Mathematical modelling and computer simulation are novel tools to explore pathophysiological states in critical illness; they represent an alternative to traditional methods of research, i.e. trials on human subjects and in animal models. Virtual (in silico) models of patients and disease-pathology are individualised, mechanistic (meaning that it is possible to look inside them), and amendable to thorough validation. Moreover, computational simulations are effectively free of ethical limitations and are low-cost, very flexible and reproducible. Translation into human applications has met with success in a significant number of recent cases.3–6 Using mathematical modelling and computer simulation of the respiratory and cardiovascular systems, researchers can better understand pathophysiological mechanisms in diverse scenarios and can investigate extreme pathophysiology that would otherwise be impossible to study.

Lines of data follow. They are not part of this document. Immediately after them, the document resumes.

(** [symbol_word_position is not None and symbol_word_position < line.index(tok)],
    under the guard [tok in line]. *)
Definition word_before (pos : option nat) (tok line : string) : bool :=
  PyStr.contains tok line &&
  match pos, PyStr.index tok line with
  | Some p, Some i => (p <? i)%nat
  | _, _ => false
  end.

(** The body of the innermost [for value in values] loop: [true] when the
    value is appended to [definitions]. *)
Definition accept (tbl : ext_table) (symbol_name : string) (value : hit) : bool :=
  let line := hit_line value in
  if negb (PyStr.contains symbol_name line) then false (* continue *)
  else
  let symbol_word_position := PyStr.word_search symbol_name line in
  if ends_with_any (hit_path value) (rust_exts tbl) then
    (* not an f-string in the source *)
    PyStr.contains "fn {symbol_name}" line
    || word_before symbol_word_position "|" line
  else if ends_with_any (hit_path value) (javascript_exts tbl) then
    PyStr.contains (symbol_name ++ "(") line
    || PyStr.contains ("function " ++ symbol_name) line
    || word_before symbol_word_position "function" line
    || word_before symbol_word_position "=>" line
  else if ends_with_any (hit_path value) (c_cpp_exts tbl ++ objc_exts tbl) then
    PyStr.contains (symbol_name ++ "(") line
    || word_before symbol_word_position "->" line
  else if ends_with_any (hit_path value) (python_exts tbl) then
    PyStr.contains ("def " ++ symbol_name ++ "(") line
    || word_before symbol_word_position "lambda" line
  else true.

(** [sub_type.startswith("Definitions") and sub_type.endswith(f"{symbol_name})")] *)
Definition bucket_matches (symbol_name sub_type : string) : bool :=
  PyStr.startswith sub_type "Definitions"
  && PyStr.endswith sub_type (symbol_name ++ ")").

Definition categories : list string := ["normal"; "thirdparty"; "test"].

(** The three nested loops of [search] that build [definitions]. *)
Definition search_definitions (tbl : ext_table) (symbol_name : string)
    (results : results_obj) : list hit :=
  flat_map (fun type_ =>
    match lookup type_ results with
    | None => [] (* continue *)
    | Some subs =>
        flat_map (fun '(sub_type, values) =>
          if bucket_matches symbol_name sub_type
          then filter (accept tbl symbol_name) values
          else []) subs
    end) categories.

(** [list(set(...))]: the order of a Python set of strings is unspecified
    (string hashing is randomised); the model keeps first occurrences. *)
Fixpoint dedup (l : list string) : list string :=
  match l with
  | [] => []
  | x :: l' => if existsb (String.eqb x) l' then dedup l' else x :: dedup l'
  end.

(** [paths = list(set(definition["path"] for definition in definitions))] *)
Definition definition_paths (tbl : ext_table) (symbol_name : string)
    (results : results_obj) : list string :=
  dedup (map hit_path (search_definitions tbl symbol_name results)).

(** ** The rendered file view and its scope annotations ([get_functions]) *)

(** An lxml element: its attributes and its children. *)
Inductive element : Type :=
  | Elem (attrib : list (string * string)) (children : list element).

Definition attrib_of (e : element) : list (string * string) :=
  match e with Elem a _ => a end.

Definition children_of (e : element) : list element :=
  match e with Elem _ k => k end.

(** [element.iterdescendants()]: document order, the element itself excluded. *)
Fixpoint iterdescendants (e : element) : list element :=
  match e with
  | Elem _ kids =>
      (fix go (ks : list element) : list element :=
         match ks with
         | [] => []
         | k :: ks' => k :: (iterdescendants k ++ go ks')%list
         end) kids
  end.

(** [int(s)] on the decimal strings a line anchor carries. *)
Fixpoint digits_value (acc : Z) (s : string) : option Z :=
  match s with
  | EmptyString => Some acc
  | String c s' =>
      let n := Z.of_nat (nat_of_ascii c) in
      if (48 <=? n) && (n <=? 57)
      then digits_value (10 * acc + (n - 48)) s'
      else None
  end.

Definition py_int (s : string) : result Z :=
  match s with
  | EmptyString => Err ValueError
  | _ => match digits_value 0 s with Some v => Ok v | None => Err ValueError end
  end.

Investigators can test new hypotheses, optimise patient stratification and inclusion and exclusion criteria, predict the effects of particular treatments or clinical manoeuvres, and optimise and personalise physical treatment in critically ill patients.

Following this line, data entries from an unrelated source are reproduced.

Definition to_string (x : jsnum) : jsstring :=
  match x with
  | Inf neg => if neg then str "-Infinity" else str "Infinity"
  | Fin neg m e =>
      if (m =? 0)%N then str "0"
      else (if neg then str "-" else []) ++ positive_to_string m e
  end.

End Number.

(** ** Exceptions and results *)

(** What a [throw] carries.  [Error msg] is [new Error(msg)].  The others
    are exceptions of the platform, told apart by their origin (their
    message texts are engine-specific and not modelled): a [TypeError] of
    the language, the [SyntaxError] of [JSON.parse], the [RangeError] of
    [toISOString], the [URIError] of [encodeURIComponent], the
    [TimeoutError] of an aborted request, the error [fetch] rejects with
    when the network fails, and the errors of [node:fs]. *)
Inductive exn :=
| Error (msg : jsstring)
| TypeError
| SyntaxError
| RangeError
| URIError
| TimeoutError
| FetchError
| FsError.

Inductive Res (A : Type) :=
| Ok (a : A)
| Throw (e : exn).
Arguments Ok {A} a.
Arguments Throw {A} e.

Definition res_bind {A B} (r : Res A) (k : A -> Res B) : Res B :=
  match r with
  | Ok a => k a
  | Throw e => Throw e
  end.

(** ** JavaScript values (as [JSON.parse] produces them) *)

Inductive value :=
| VUndefined
| VNull
| VBool (b : bool)
| VNum (n : Number.jsnum)
| VStr (s : jsstring)
| VArr (items : list value)
| VObj (props : list (jsstring * value)).

(** ToBoolean: [undefined], [null], [false], [0], [-0] and the empty string
    are falsy. *)
Definition truthy (v : value) : bool :=
  match v with
  | VUndefined | VNull => false
  | VBool b => b
  | VNum n => negb (Number.is_zero n)
  | VStr s => match s with [] => false | _ => true end
  | VArr _ | VObj _ => true
  end.

(** [a || b] *)
Definition js_or (a b : value) : value := if truthy a then a else b.

Module Obj.

(** Own properties are kept in the order [OrdinaryOwnPropertyKeys] lists
    them: array indices in ascending order, then the other keys in order
    of creation. *)
Definition props := list (jsstring * value).

Fixpoint lookup (k : jsstring) (ps : props) : option value :=
  match ps with
  | [] => None
  | (k', v) :: ps' => if jsstring_eqb k' k then Some v else lookup k ps'
  end.

Definition has (k : jsstring) (ps : props) : bool :=
  match lookup k ps with Some _ => true | None => false end.

Fixpoint digits_value (s : jsstring) (acc : N) : N :=
  match s with
  | [] => acc
  | c :: s' => digits_value s' (10 * acc + (c - 48))%N
  end.

(** A canonical numeric string below [2^32 - 1] is an array index. *)
Definition array_index (k : jsstring) : option N :=
  match k with
  | [] => None
  | c :: r =>
      if forallb is_digit k
         && (negb (unit_eqb c 48) || match r with [] => true | _ => false end)
         && (length k <=? 10)%nat
         && (digits_value k 0 <=? 4294967294)%N
      then Some (digits_value k 0)
      else None
  end.

(** Where a new key goes: before the first key that must follow it. *)
Definition goes_before (k k' : jsstring) : bool :=
  match array_index k, array_index k' with
  | Some i, Some j => (i <? j)%N
  | Some _, None => true
  | None, _ => false
  end.

Fixpoint insert_new (k : jsstring) (v : value) (ps : props) : props :=
  match ps with
  | [] => [(k, v)]
  | (k', v') :: ps' =>
      if goes_before k k' then (k, v) :: ps
      else (k', v') :: insert_new k v ps'
  end.

Fixpoint replace (k : jsstring) (v : value) (ps : props) : props :=
  match ps with
  | [] => []
  | (k', v') :: ps' =>
      if jsstring_eqb k' k then (k', v) :: ps' else (k', v') :: replace k v ps'
  end.

(** CreateDataProperty: an existing key keeps its place and takes the new
    value, a new key is added. *)
Definition define (k : jsstring) (v : value) (ps : props) : props :=
  if has k ps then replace k v ps else insert_new k v ps.

(** The object literal [{k1: v1, ..., kn: vn}]. *)
Definition literal (kvs : list (jsstring * value)) : value :=
  VObj (fold_left (fun ps kv => define (fst kv) (snd kv) ps) kvs []).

In recent decades, several models of the respiratory and cardiovascular systems have been developed, with different purposes (i.e. educational or clinical) and various degrees of complexity. The simplest mathematical models of the lungs include a single ‘alveolar’ compartment representing the whole lung, with a ‘balloon‐on‐a‐straw’ tidal (or even continuous) ventilation model, and with conducting and respiratory airways and the circulation included in the model.7 In such models, there is no change in alveolar and blood volume and they have been mostly used to teach pulmonary physiology.

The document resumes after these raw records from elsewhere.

(** X17: after the sample-data button of the liver page, whatever the
    draws, the body carries for each of the ten fields the very number that
    was drawn, the age read with [parseInt] and the gender flag included:
    every value is a number between 0 and 5000, none is [null]. *)
Theorem liver_sample_request (rnd : nat -> Q) (prev : obj string) :
  (forall k, 0 <= rnd k <= 1) ->
  LiverPage.handleSubmit (LiverPage.handleSampleData rnd prev)
  = JSON_stringify
      [ ("age", VNum (getRandomNumber (rnd 0%nat) 4 90 0));
        ("gender", VNum (getRandomNumber (rnd 1%nat) 0 1 0));
        ("total_bilirubin", VNum (getRandomNumber (rnd 2%nat) (1 # 10) 75 1));
        ("direct_bilirubin", VNum (getRandomNumber (rnd 3%nat) 0 20 1));
        ("alkaline_phosphotase",
         VNum (getRandomNumber (rnd 4%nat) 60 2200 0));
        ("alamine_aminotransferase",
         VNum (getRandomNumber (rnd 5%nat) 10 2000 0));
        ("aspartate_aminotransferase",
         VNum (getRandomNumber (rnd 6%nat) 10 5000 0));
        ("total_proteins", VNum (getRandomNumber (rnd 7%nat) 2 10 1));
        ("albumin", VNum (getRandomNumber (rnd 8%nat) (9 # 10) 6 1));
        ("albumin_globulin_ratio",
         VNum (getRandomNumber (rnd 9%nat) (3 # 10) 3 1)) ] /\
  Forall (fun kv => exists q, snd kv = JNumber q /\ 0 <= q /\ q <= 5000)
         (LiverPage.handleSubmit (LiverPage.handleSampleData rnd prev)).
Proof.
  intros Hrnd.
  assert (E : LiverPage.handleSubmit (LiverPage.handleSampleData rnd prev)
              = JSON_stringify
                  [ ("age", VNum (getRandomNumber (rnd 0%nat) 4 90 0));
                    ("gender", VNum (getRandomNumber (rnd 1%nat) 0 1 0));
                    ("total_bilirubin",
                     VNum (getRandomNumber (rnd 2%nat) (1 # 10) 75 1));
                    ("direct_bilirubin",
                     VNum (getRandomNumber (rnd 3%nat) 0 20 1));
                    ("alkaline_phosphotase",
                     VNum (getRandomNumber (rnd 4%nat) 60 2200 0));
                    ("alamine_aminotransferase",
                     VNum (getRandomNumber (rnd 5%nat) 10 2000 0));
                    ("aspartate_aminotransferase",
                     VNum (getRandomNumber (rnd 6%nat) 10 5000 0));
                    ("total_proteins", VNum (getRandomNumber (rnd 7%nat) 2 10 1));
                    ("albumin", VNum (getRandomNumber (rnd 8%nat) (9 # 10) 6 1));
                    ("albumin_globulin_ratio",
                     VNum (getRandomNumber (rnd 9%nat) (3 # 10) 3 1)) ]).
  { unfold LiverPage.handleSubmit, LiverPage.handleSampleData,
      LiverPage.parseFloat_of, LiverPage.parseInt_of, LiverPage.gender_of,
      getRandomLiverData.
    obj_lookup. rewrite sample_gender by apply Hrnd.
    rewrite sample_parseInt by sample_side.
    rewrite !sample_parseFloat by sample_side. reflexivity. }
  split; [exact E|]. rewrite E. unfold JSON_stringify. cbn [map fst snd].
  repeat (apply Forall_cons; split;
          [cbn [snd]; apply sample_json; sample_side|]).
  apply Forall_nil_2.
Qed.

More recently, high-fidelity, highly integrated models of the pulmonary and cardiovascular systems have been developed with the aim of accurately describing physiological and pathological mechanisms, and investigating individualised responses to a pathology or to physical treatment.8–13
Limitations of studies performed using mathematical and computational modelling are related to the fact the virtual subjects cannot be configured to match real (human) subjects exactly; however, blinding and validation assure adequate accuracy of matching between real patients and virtual subjects. Moreover, model behaviour at extremes of human physiology is not always reliable because mathematical equations can fail in replicating behaviours at poorly studied extremes, and validation is challenging. However, there is a lack of alternative methodologies to explore such crises. Among cited reasons for failure of clinical translation and incorporation of such models into clinical devices is the lack of engagement with the clinical community.1 Thus, the key to the successful complementary use of computer simulators in clinical scenarios is the adoption of an interdisciplinary and collaborative approach, in order to share knowledge and expertise between clinicians, bioengineers and mathematicians.14
In the near future, highly integrated and high-fidelity computational models of the pulmonary and cardiovascular systems will facilitate the development of bedside patient-clones, providing real-time simulation of the internal pathophysiological state of individual patients, allowing unprecedented guidance in their clinical management and even facilitating closed-loop control of interventions. It is vital that we equip ourselves with the appropriate skills to use such modelling, and to interpret the results of research based in such methodologies.